This project uses machine learning models to predict fatty liver disease (FLD) based on various health metrics such as age, gender, BMI, blood pressure, glucose levels, and more. The project explores Logistic Regression and Random Forest classifiers, and evaluates their performance using accuracy, confusion matrix, classification report, and ROC curve.
Data Generation: A synthetic dataset is created to simulate real-world health data. Replace this with actual data loading for real-world use. Data Preprocessing: Features are standardized using StandardScaler to improve model performance. Model Training: Two models—Logistic Regression and Random Forest—are trained using the preprocessed data. Model Evaluation: Models are evaluated based on: Accuracy score Confusion matrix Classification report ROC curve and AUC score
To run this project, you need to have Python and the following packages installed:
pip install numpy pandas scikit-learn matplotlib
A synthetic dataset is generated with the following features:
- Age (years)
- Gender (binary: 0 for female, 1 for male)
- Height (in cm)
- Weight (in kg)
- BMI (Body Mass Index)
- Systolic_BP (Systolic Blood Pressure)
- Diastolic_BP (Diastolic Blood Pressure)
- Hypertension (binary: 0 for no, 1 for yes)
- Hyperlipidemia (binary: 0 for no, 1 for yes)
- Smoking_Status (binary: 0 for non-smoker, 1 for smoker)
- Diabetes_Mellitus (binary: 0 for no, 1 for yes)

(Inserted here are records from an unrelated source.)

(** The fields of [Config] only the admin API reads, beside the rest. *)
Record AdminConfig := {
  ad_cfg :> Config;
  ad_listen_address : option bytes;
  ad_http_address : option bytes;
  ad_http_port : Z;
  ad_token : option bytes;
}.

(** ** The response accumulator *)

Record AdminResp := MkAr { ar_buf : bytes; ar_oom : bool }.

Definition ar_init : AdminResp := MkAr [] false.

Definition ar_append (r : AdminResp) (s : bytes) : AdminResp :=
  if ar_oom r then r else MkAr (ar_buf r ++ s) false.

(** ["%zu"] *)
Definition print_size (v : Z) : bytes := dec_digits 20 v [].

(** The head both [ar_respond] and [http_set_response] print. *)
Definition http_head (status : Z) (reason ctype : bytes) (bodylen : Z) : bytes :=
  bs "HTTP/1.0 " ++ print_u32 status ++ SP :: reason ++ CRLF ++
  bs "Content-Type: " ++ ctype ++ CRLF ++
  bs "Content-Length: " ++ print_size bodylen ++ CRLF ++
  bs "Connection: close" ++ CRLF ++ CRLF.

Definition ar_respond (r : AdminResp) (status : Z) (reason ctype body : bytes) : AdminResp :=
  if ar_oom r then r
  else
    let head := http_head status reason ctype (len body) in
    if (256 <=? length head)%nat then MkAr (ar_buf r) true
    else ar_append (ar_append r head) body.

(** The JSON error object, as much of it as fits 1023 bytes. *)
Definition err_body (msg : bytes) : bytes :=
  take 1023 (bs "{" ++ DQUOTE :: bs "error" ++ DQUOTE :: bs ":" ++ DQUOTE :: msg ++ DQUOTE :: bs "}").

Definition ar_err (r : AdminResp) (status : Z) (reason msg : bytes) : AdminResp :=
  ar_respond r status reason (bs "application/json") (err_body msg).

(** [Some response] for VISAGE_OK. *)
Definition ar_finish (r : AdminResp) : option bytes := if ar_oom r then None else Some (ar_buf r).

(** ** Request line and authentication *)

Definition token_byte (c : Z) : bool := negb ((c =? SP) || (c =? CR) || (c =? LF)).

Definition parse_request_line (req : bytes) (msz tsz : nat) : option (bytes * bytes) :=
  let m := take_while token_byte req in
  if is_nil m || (msz <=? length m)%nat then None
  else
    let rest := drop_while (fun c => c =? SP) (drop_while token_byte req) in
    let t := take_while token_byte rest in
    if is_nil t || (tsz <=? length t)%nat then None else Some (m, t).

(** The loop of [token_eq_ct]: [n] bytes from index [i] on, the shorter string
    padded with zero. *)
Fixpoint ct_loop (a b : bytes) (n i : nat) (d : Z) : Z :=
  match n with
  | O => d
  | S n' => ct_loop a b n' (S i) (Z.lor d (Z.lxor (nth i a 0) (nth i b 0)))
  end.

Definition token_eq_ct (supplied configured : bytes) : bool :=
  ct_loop supplied configured (Nat.max (length supplied) (length configured)) 0 0 =? 0.

Definition auth_ok (req : bytes) (header_end : nat) (token : option bytes) : bool :=
  match nonempty token with
  | None => false
  | Some token =>
      match http_header_value (take header_end req) (bs "Authorization") 512 with
      | None => false
      | Some auth =>
          let p := drop_while is_wsp (c_str auth) in
          if (length p <? 7)%nat || negb (http_ci_eq p (bs "Bearer ") 7) then false
          else token_eq_ct (drop_while is_wsp (drop 7 p)) token
      end
  end.

(** ** Building JSON *)

(** Builder calls one after the other, their return values ignored as the
    handlers do. *)
Abbreviation jop := (JsonBuilder -> JsonBuilder * bool).

Definition jsonb_run (ops : list jop) (b : JsonBuilder) : JsonBuilder :=
  foldl (fun b op => (op b).1) b ops.

(** [for (i...) { if (i) jsonb_comma(&b); ... }] *)
Fixpoint comma_sep {A} (f : A -> list jop) (first : bool) (l : list A) : list jop :=
  match l with
  | [] => []
  | x :: l' => (if first then [] else [jsonb_comma]) ++ f x ++ comma_sep f false l'
  end.

Definition jkey (k : bytes) : jop := fun b => jsonb_key b (Some k).
Definition jstr (v : option bytes) : jop := fun b => jsonb_str b v.
Definition jnum (v : Z) : jop := fun b => jsonb_u32 b v.

(** [jsonb_detach] and the 200, or the 500 when the builder failed. *)
Definition respond_json (r : AdminResp) (ops : list jop) : AdminResp :=
  match (jsonb_detach (jsonb_run ops jsonb_init)).2 with
  | None => ar_err r 500 (bs "Internal Server Error") (bs "out of memory")
  | Some body => ar_respond r 200 (bs "OK") (bs "application/json") body
  end.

- Metabolic_Syndrome (binary: 0 for no, 1 for yes)
- Leukocytes (white blood cell count in 10^9/L)
- Hemoglobin (in g/dL)
- Total_Cholesterol (in mg/dL)
- Glucose (in mg/dL)
- Insulin (in µIU/mL)
- FLD_label (binary label for fatty liver disease: 0 for no, 1 for yes)
Logistic Regression is a simple but effective linear model used for binary classification.
Random Forest is an ensemble method that combines multiple decision trees to improve prediction accuracy.